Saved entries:

____________________

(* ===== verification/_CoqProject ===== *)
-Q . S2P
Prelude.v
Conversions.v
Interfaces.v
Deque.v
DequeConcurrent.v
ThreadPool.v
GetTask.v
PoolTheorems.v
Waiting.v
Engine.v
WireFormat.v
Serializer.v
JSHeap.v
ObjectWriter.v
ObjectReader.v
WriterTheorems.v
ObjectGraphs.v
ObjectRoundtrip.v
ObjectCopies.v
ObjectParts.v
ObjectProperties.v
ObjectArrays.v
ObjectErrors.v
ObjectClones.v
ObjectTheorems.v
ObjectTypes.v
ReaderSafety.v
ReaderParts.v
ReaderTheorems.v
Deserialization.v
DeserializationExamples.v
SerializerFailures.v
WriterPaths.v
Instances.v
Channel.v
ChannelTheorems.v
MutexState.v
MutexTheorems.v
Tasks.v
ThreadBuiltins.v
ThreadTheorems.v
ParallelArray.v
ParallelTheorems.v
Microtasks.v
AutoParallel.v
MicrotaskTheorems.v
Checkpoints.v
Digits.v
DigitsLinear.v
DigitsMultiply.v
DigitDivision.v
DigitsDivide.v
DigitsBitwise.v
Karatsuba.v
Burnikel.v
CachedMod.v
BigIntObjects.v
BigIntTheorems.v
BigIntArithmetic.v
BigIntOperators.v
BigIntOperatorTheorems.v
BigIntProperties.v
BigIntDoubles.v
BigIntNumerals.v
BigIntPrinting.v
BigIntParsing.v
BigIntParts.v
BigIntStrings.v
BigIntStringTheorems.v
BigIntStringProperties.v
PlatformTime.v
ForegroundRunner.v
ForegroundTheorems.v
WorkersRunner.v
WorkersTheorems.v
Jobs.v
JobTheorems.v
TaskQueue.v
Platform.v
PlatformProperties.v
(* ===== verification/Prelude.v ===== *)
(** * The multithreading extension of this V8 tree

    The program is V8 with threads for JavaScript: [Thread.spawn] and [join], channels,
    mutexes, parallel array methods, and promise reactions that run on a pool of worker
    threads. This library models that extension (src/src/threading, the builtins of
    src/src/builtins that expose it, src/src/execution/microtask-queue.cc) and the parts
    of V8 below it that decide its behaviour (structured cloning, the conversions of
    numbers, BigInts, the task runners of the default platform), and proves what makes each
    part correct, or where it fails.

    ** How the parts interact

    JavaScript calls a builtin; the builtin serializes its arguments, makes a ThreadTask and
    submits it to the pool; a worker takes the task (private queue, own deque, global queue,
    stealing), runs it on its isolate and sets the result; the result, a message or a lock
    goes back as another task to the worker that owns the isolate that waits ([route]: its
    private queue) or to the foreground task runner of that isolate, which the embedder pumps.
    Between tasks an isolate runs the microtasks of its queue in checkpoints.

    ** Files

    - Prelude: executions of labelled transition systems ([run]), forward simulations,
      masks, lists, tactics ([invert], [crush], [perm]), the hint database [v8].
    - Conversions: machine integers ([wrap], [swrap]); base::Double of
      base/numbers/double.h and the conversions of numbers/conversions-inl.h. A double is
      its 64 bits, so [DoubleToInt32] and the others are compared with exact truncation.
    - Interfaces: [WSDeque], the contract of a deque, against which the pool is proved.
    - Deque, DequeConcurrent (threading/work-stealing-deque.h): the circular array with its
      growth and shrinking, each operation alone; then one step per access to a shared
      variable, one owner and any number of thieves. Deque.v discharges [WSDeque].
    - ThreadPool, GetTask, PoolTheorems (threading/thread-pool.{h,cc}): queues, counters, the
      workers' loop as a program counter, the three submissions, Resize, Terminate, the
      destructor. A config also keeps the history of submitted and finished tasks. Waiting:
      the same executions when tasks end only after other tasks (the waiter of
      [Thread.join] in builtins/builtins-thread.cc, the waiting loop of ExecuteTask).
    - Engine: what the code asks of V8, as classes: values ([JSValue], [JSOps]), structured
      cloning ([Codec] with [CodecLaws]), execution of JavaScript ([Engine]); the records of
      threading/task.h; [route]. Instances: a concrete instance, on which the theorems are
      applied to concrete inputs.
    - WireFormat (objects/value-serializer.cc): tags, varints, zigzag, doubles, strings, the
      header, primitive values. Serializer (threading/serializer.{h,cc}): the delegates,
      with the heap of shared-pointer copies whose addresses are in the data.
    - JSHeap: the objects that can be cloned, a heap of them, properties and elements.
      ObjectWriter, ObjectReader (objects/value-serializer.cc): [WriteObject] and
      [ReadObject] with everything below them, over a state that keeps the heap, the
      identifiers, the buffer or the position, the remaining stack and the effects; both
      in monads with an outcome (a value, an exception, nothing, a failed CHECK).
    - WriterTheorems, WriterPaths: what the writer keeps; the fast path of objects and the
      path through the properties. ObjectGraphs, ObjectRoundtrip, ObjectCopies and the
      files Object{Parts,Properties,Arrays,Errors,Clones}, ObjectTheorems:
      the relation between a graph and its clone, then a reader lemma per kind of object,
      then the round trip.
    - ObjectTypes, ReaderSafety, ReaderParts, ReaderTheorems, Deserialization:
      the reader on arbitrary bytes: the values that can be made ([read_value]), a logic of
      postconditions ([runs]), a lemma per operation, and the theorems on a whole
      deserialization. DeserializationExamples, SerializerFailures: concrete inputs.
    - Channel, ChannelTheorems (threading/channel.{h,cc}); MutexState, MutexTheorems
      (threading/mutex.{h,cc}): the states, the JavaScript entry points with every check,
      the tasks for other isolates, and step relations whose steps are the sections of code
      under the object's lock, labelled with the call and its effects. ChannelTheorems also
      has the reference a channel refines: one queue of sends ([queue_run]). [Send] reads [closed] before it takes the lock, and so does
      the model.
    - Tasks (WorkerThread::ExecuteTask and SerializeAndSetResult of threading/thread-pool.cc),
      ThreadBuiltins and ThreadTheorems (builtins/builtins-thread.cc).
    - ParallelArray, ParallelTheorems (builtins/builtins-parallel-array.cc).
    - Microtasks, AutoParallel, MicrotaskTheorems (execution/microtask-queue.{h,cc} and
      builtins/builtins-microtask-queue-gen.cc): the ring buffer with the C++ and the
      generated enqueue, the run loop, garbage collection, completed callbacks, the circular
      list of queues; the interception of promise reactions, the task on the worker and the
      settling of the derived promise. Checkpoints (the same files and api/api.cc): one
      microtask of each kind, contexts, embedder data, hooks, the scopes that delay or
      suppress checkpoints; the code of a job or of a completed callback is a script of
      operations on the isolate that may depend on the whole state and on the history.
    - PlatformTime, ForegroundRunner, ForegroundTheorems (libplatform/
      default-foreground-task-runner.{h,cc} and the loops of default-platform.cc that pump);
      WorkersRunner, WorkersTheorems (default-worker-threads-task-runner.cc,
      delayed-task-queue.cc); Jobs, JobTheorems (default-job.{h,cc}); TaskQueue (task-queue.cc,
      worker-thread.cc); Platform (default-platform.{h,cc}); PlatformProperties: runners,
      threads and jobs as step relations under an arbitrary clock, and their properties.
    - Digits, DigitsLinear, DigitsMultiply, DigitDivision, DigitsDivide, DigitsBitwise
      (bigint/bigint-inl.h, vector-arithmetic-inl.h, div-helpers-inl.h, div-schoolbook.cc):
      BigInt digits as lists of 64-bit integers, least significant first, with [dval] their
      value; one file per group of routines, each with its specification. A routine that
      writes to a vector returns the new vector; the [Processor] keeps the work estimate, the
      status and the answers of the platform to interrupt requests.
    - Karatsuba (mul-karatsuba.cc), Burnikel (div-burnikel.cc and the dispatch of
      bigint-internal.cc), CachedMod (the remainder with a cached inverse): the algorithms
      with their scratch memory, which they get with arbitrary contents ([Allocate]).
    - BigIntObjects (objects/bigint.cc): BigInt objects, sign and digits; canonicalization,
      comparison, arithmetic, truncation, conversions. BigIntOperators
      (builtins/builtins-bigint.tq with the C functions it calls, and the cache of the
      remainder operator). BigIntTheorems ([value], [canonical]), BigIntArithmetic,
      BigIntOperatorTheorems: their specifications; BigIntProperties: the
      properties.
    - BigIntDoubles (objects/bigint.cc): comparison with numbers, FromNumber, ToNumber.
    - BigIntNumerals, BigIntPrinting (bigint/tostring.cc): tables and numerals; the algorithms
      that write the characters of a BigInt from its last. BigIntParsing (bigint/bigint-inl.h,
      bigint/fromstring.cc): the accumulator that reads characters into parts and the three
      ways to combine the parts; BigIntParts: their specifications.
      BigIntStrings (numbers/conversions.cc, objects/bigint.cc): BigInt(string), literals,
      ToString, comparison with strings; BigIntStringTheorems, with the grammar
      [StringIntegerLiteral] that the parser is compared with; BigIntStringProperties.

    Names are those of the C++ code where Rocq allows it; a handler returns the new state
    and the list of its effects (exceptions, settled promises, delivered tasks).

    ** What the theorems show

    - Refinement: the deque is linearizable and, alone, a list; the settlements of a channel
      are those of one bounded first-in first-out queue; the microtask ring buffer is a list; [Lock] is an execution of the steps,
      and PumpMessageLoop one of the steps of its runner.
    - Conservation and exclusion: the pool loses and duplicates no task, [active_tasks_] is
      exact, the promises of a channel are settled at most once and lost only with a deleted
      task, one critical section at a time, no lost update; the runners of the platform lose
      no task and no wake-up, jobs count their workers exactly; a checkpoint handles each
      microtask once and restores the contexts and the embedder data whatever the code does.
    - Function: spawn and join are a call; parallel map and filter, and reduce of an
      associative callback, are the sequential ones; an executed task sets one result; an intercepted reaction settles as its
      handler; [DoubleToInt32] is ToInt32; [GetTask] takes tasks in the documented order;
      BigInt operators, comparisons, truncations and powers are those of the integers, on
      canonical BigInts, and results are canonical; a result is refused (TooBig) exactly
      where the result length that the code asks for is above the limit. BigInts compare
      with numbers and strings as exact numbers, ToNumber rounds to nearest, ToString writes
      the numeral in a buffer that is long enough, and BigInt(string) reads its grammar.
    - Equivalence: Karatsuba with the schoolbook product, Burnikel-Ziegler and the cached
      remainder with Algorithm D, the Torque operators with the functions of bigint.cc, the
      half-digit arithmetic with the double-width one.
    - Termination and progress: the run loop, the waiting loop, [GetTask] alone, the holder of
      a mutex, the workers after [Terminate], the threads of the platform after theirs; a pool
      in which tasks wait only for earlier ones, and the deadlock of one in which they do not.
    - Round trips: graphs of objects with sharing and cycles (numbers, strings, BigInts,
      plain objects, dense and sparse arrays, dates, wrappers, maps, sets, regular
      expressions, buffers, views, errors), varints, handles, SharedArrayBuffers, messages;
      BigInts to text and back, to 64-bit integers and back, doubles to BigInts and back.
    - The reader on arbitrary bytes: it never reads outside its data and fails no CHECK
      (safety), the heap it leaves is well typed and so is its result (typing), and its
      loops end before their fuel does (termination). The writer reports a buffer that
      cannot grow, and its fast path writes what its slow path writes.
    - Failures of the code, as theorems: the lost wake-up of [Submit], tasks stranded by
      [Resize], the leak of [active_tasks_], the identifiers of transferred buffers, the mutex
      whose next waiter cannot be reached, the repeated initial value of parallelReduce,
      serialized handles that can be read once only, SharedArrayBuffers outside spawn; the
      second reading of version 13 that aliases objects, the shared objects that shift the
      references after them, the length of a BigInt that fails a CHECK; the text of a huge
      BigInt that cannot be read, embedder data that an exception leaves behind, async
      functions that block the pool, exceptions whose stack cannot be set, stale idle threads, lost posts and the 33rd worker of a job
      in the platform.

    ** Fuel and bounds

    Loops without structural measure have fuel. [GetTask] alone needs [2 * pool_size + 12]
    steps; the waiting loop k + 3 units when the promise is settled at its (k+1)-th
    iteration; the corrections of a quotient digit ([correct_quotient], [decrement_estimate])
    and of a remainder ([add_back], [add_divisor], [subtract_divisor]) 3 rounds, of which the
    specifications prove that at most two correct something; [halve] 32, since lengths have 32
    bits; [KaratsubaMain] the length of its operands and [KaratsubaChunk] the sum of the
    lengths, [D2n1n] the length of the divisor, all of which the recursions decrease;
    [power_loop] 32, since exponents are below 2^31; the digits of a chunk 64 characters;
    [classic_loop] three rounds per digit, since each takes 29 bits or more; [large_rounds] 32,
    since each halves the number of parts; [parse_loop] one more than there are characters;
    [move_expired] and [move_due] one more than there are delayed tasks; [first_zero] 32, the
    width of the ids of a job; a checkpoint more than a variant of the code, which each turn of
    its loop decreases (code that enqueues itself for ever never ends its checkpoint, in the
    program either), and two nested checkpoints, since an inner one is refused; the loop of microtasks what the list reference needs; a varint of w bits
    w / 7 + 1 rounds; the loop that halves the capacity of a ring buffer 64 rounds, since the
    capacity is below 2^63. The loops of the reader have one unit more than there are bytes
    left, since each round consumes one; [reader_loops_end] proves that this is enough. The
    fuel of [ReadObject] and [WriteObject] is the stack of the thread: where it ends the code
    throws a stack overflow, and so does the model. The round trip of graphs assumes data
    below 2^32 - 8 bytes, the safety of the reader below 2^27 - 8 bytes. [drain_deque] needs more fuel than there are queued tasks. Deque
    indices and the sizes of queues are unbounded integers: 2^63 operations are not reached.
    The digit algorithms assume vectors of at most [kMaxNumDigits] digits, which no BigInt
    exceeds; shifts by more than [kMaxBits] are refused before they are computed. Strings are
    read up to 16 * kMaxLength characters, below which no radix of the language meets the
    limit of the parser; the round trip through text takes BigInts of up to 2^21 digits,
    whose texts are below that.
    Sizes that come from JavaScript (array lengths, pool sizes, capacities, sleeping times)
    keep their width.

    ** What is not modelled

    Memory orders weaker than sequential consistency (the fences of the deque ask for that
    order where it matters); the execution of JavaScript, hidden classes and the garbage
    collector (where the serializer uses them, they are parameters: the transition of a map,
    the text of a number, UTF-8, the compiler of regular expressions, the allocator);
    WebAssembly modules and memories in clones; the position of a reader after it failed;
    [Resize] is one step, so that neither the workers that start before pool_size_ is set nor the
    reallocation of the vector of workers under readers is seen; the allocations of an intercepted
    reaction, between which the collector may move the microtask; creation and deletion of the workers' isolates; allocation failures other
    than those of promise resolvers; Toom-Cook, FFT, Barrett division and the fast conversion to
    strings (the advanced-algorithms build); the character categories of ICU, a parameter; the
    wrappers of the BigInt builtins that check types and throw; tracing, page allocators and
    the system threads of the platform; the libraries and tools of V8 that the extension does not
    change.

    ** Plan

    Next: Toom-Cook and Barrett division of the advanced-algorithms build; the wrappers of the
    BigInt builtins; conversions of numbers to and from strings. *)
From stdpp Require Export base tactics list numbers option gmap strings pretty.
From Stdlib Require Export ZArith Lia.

____________________

== Work required ==
Find the word "leaves" in the records and pull out each line that has it.

== Answer to the problem ==
      (safety), the heap it leaves is well typed and so is its result (typing), and its
      BigInt that cannot be read, embedder data that an exception leaves behind, async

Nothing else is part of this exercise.